By the time the five-year loan ends, Cooper calculated, the consumer will have saved an average of about $800. By the 10th year of ownership, assuming the price of gasoline stays about what it is today, the vehicle would generate an estimated $3,000 in consumer savings, most of which would go to the original owner.
“This is a consumer program,” said Cooper. “No doubt about it”…
The strong CAFE standards have broad support from consumer groups, environmentalists, labor unions and even a lot of automakers. According to the CFA report, the only real opposition comes from auto dealers, “who are fearful of losing the profits they made from older, fuel inefficient vehicles.”
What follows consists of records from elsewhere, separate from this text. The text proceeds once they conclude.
(** The messages [ms] arrive one after the other, each as soon as the one
    before it has been handled. *)
Fixpoint takes (P : io W -> Prop) (ms : list (list (list Z * value))) (s : io W) : Prop :=
  match ms with
  | [] => P s
  | fs :: ms => forall u s1, arrived fs u s s1 -> exists s2, turn u s1 = Some (s2, Some tt) /\ takes P ms s2
  end.

(** A downloader that waits for the parts behind [q], [n] bytes of [size]
    having been received. *)
Record awaiting (size n : Z) (es : list entry) (d : gmap (list Z) (list Z)) (q : cursor) (s : io W) : Prop := mkawaiting {
  aw_stream : exists st, io_streams s !! p = Some st /\ downloading uri es d st (io_os s) q
    /\ s_channel st = Some c /\ s_list_pos st = n /\ s_list_size st = size
    /\ lending own fl (s_buf st) (g_frames (io_ms s));
}.

(** One message with parts. *)
Lemma parts_turn size n es d q cs q' id s s1 u :
  (length fl < 4)%nat -> awaiting size n es d q s -> arrived (upload_fields id cs) u s s1 ->
  0 <= id < 4 -> cs ≠ [] -> emit cont q cs q' -> cursor_ok cont q -> (forall e, e ∈ pending q -> e ∈ es) ->
  n + bytes_of cs < 2 ^ 62 ->
  runs (turn u) s1 (fun s2 _ => awaiting size (n + bytes_of cs) es (foldl (apply_part (target uri)) d cs) q' s2).
Proof using HP.
  intros Hfl [(st & Hst & Hdn & Hch & Hn & Hsize & Hlend)] [Hs Ho Hnu (x & Hx & Hxf & Hxc) (fq & Hq & Hfq) (fu & Hu & Hmsg & Hty & Href & Hw) Hfr]
    Hid Hne He Hok Hin Hb.
  rewrite <- Hs in Hst. rewrite <- Ho in Hdn. pose proof (lending_untouched _ _ _ _ _ Hlend Hfr) as Hlend1.
  pose proof (lending_readable _ _ _ _ Hlend1) as Hread. destruct (emit_parts _ _ _ _ He Hok) as (Hcs & _).
  eapply runs_recv_turn; [done..|exact Hq|lia|].
  eapply runs_recv_frame; [exact Hu|exact Hmsg|by apply upload_doc|by left|]. intros n1 ps _.
  rewrite decide_False by done. rewrite decide_False by done. rewrite decide_False by done. rewrite decide_True by done.
  eapply (runs_recv_parts uri cont malloc s1 p u fu id cs q q' es d); try done; [unfold MSGBUF_SIZE in Hw; lia|by destruct Hdn|cbn; lia|].
  intros st' w' Hdn' (K1 & K2 & K3 & K4 & _). cbn in K1, K2, K3, K4. eapply runs_free_last; [exact Hu|done|].
  split. exists st'. split; [apply lookup_insert_eq|]. split; [exact Hdn'|]. split; [congruence|]. split; [lia|]. split; [congruence|].
  rewrite K3. by apply lending_freed.
Qed.
(* ===== verification/XltpFaults.v ===== *)
(** * Requests that are not served, and the end

    What [xltp.c] does with a request that it does not know, with one that it
    refuses, and when it is freed.  A refused request becomes its own answer, but
    its frame is also freed, by [xlio_start_uploader] or by [xltp_recv]; and
    [xltp_free] frees the channels before the streams that refer to them. *)

From stdpp Require Import gmap.
From S2P Require Import Prelude Bytes Xline Lines Xformat Xtree XtreeMap Channel Avl AvlTree Messenger Peers Files Xlio XlioRun Transfer Lending Upload StoreDemo UploadRun Download FileCopy Exchange Offer Xltp Serving XltpDemo Handshake.

#[local] Open Scope Z_scope.
#[local] Arguments __xl_n2b _ _ : simpl never.
#[local] Arguments enc _ : simpl never.
#[local] Opaque URI_SIZE.

(** ** Faults and failures *)

Section Faults.
Context {W : Type}.
Implicit Types s : io W.

Definition faults {A} (m : M W A) s : Prop := m s = None.

Lemma faults_here {A B} (m : M W A) (k : A -> M W B) s : faults m s -> faults (m ≫= k) s.
Proof. unfold faults, mbind, M_bind. by intros ->. Qed.

Lemma faults_bind {A B} (m : M W A) (k : A -> M W B) s : runs m s (fun s a => faults (k a) s) -> faults (m ≫= k) s.
Proof. intros (s' & a & E & H). unfold faults, mbind, M_bind. by rewrite E. Qed.

Lemma faults_clean {A} (m h : M W A) s : fails m s (faults h) -> faults (clean m h) s.
Proof. intros (s' & E & H). unfold faults, clean. by rewrite E. Qed.

Lemma faults_inside {A} (m h : M W A) s : faults m s -> faults (clean m h) s.
Proof. unfold faults, clean. by intros ->. Qed.

Lemma faults_succeeds (m : M W unit) s : faults m s -> faults (succeeds m) s.
Proof. unfold faults, succeeds. by intros ->. Qed.

Lemma faults_frame s m : g_frames (io_ms s) !! m = None -> faults (frame m) s.
Proof. intros E. unfold faults, frame, frames, gets, lift, mbind, M_bind. by rewrite E. Qed.

Lemma faults_on_frame {A} s m (h : xframe -> option (xframe * A)) : g_frames (io_ms s) !! m = None -> faults (on_frame m h) s.
Proof. intros E. unfold on_frame. by apply faults_here, faults_frame. Qed.

Lemma fails_here {A B} (m : M W A) (k : A -> M W B) s Q : fails m s Q -> fails (m ≫= k) s Q.
Proof. intros (s' & E & H). exists s'. split; [|done]. unfold mbind, M_bind. by rewrite E. Qed.

Lemma fails_bind {A B} (m : M W A) (k : A -> M W B) s Q : runs m s (fun s a => fails (k a) s Q) -> fails (m ≫= k) s Q.
Proof. intros (s' & a & E & s'' & E' & H). exists s''. split; [|done]. unfold mbind, M_bind. by rewrite E. Qed.

Lemma fails_fail {A} s (Q : io W -> Prop) : Q s -> fails (@fail W A) s Q.
Proof. intros H. by exists s. Qed.

Lemma fails_clean {A} (m h : M W A) s Q : fails m s (fun s => fails h s Q) -> fails (clean m h) s Q.
Proof. intros (s' & E & s'' & E' & H). exists s''. split; [|done]. unfold clean. by rewrite E. Qed.

Lemma fails_succeeds (m : M W unit) s (Q : io W -> bool -> Prop) : fails m s (fun s => Q s false) -> runs (succeeds m) s Q.
Proof. intros (s' & E & H). exists s', false. split; [|done]. unfold succeeds. by rewrite E. Qed.

Lemma fails_xcheck (b : Prop) `{Decision b} s (Q : io W -> Prop) : b -> Q s -> fails (xcheck b) s Q.
Proof. intros Hb HQ. unfold xcheck. rewrite decide_True by done. by apply fails_fail. Qed.

Lemma fails_mono {A} (m : M W A) s (P Q : io W -> Prop) : fails m s P -> (forall s, P s -> Q s) -> fails m s Q.
Proof. intros (s' & E & HP) H. exists s'. auto. Qed.
End Faults.

Section XltpFaults.
Context {W : Type} `{Uv W}.
Context (malloc : Z -> option xframe) (new_frame : io W -> Z -> option (positive * xframe))
  (new_stream : io W -> option positive) (pipe_ok ltp_ok sent : io W -> bool)
  (show_double : Z -> list Z) (junk : Z -> list Z)
  (addr_ip : addr -> list Z) (addr_port : addr -> Z) (host_to_addr : list Z -> Z -> option addr) (scan_fuel : nat).

Abbreviation loop := (xltp_loop malloc new_frame new_stream pipe_ok sent show_double junk addr_ip addr_port host_to_addr).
Bailey Wood, spokesman for the National Automobile Dealers Association (NADA), says that when it comes to selling cars versus SUVs, however, the profit margins are within a couple of percentage points.
Wood also says he’s skeptical of consumer group surveys because they don’t account for different types of vehicles, miles driven and other factors that influence costs and benefits. Savings calculations also overlook the fact that 20 percent of new cars are leased, said Wood. The people who lease cars will never see the savings of fuel economy returned to them because they don’t drive the car long enough to reap the benefits, he said.
“As soon as people start realizing these things have a real and substantial cost to them, I think the perspectives will change.”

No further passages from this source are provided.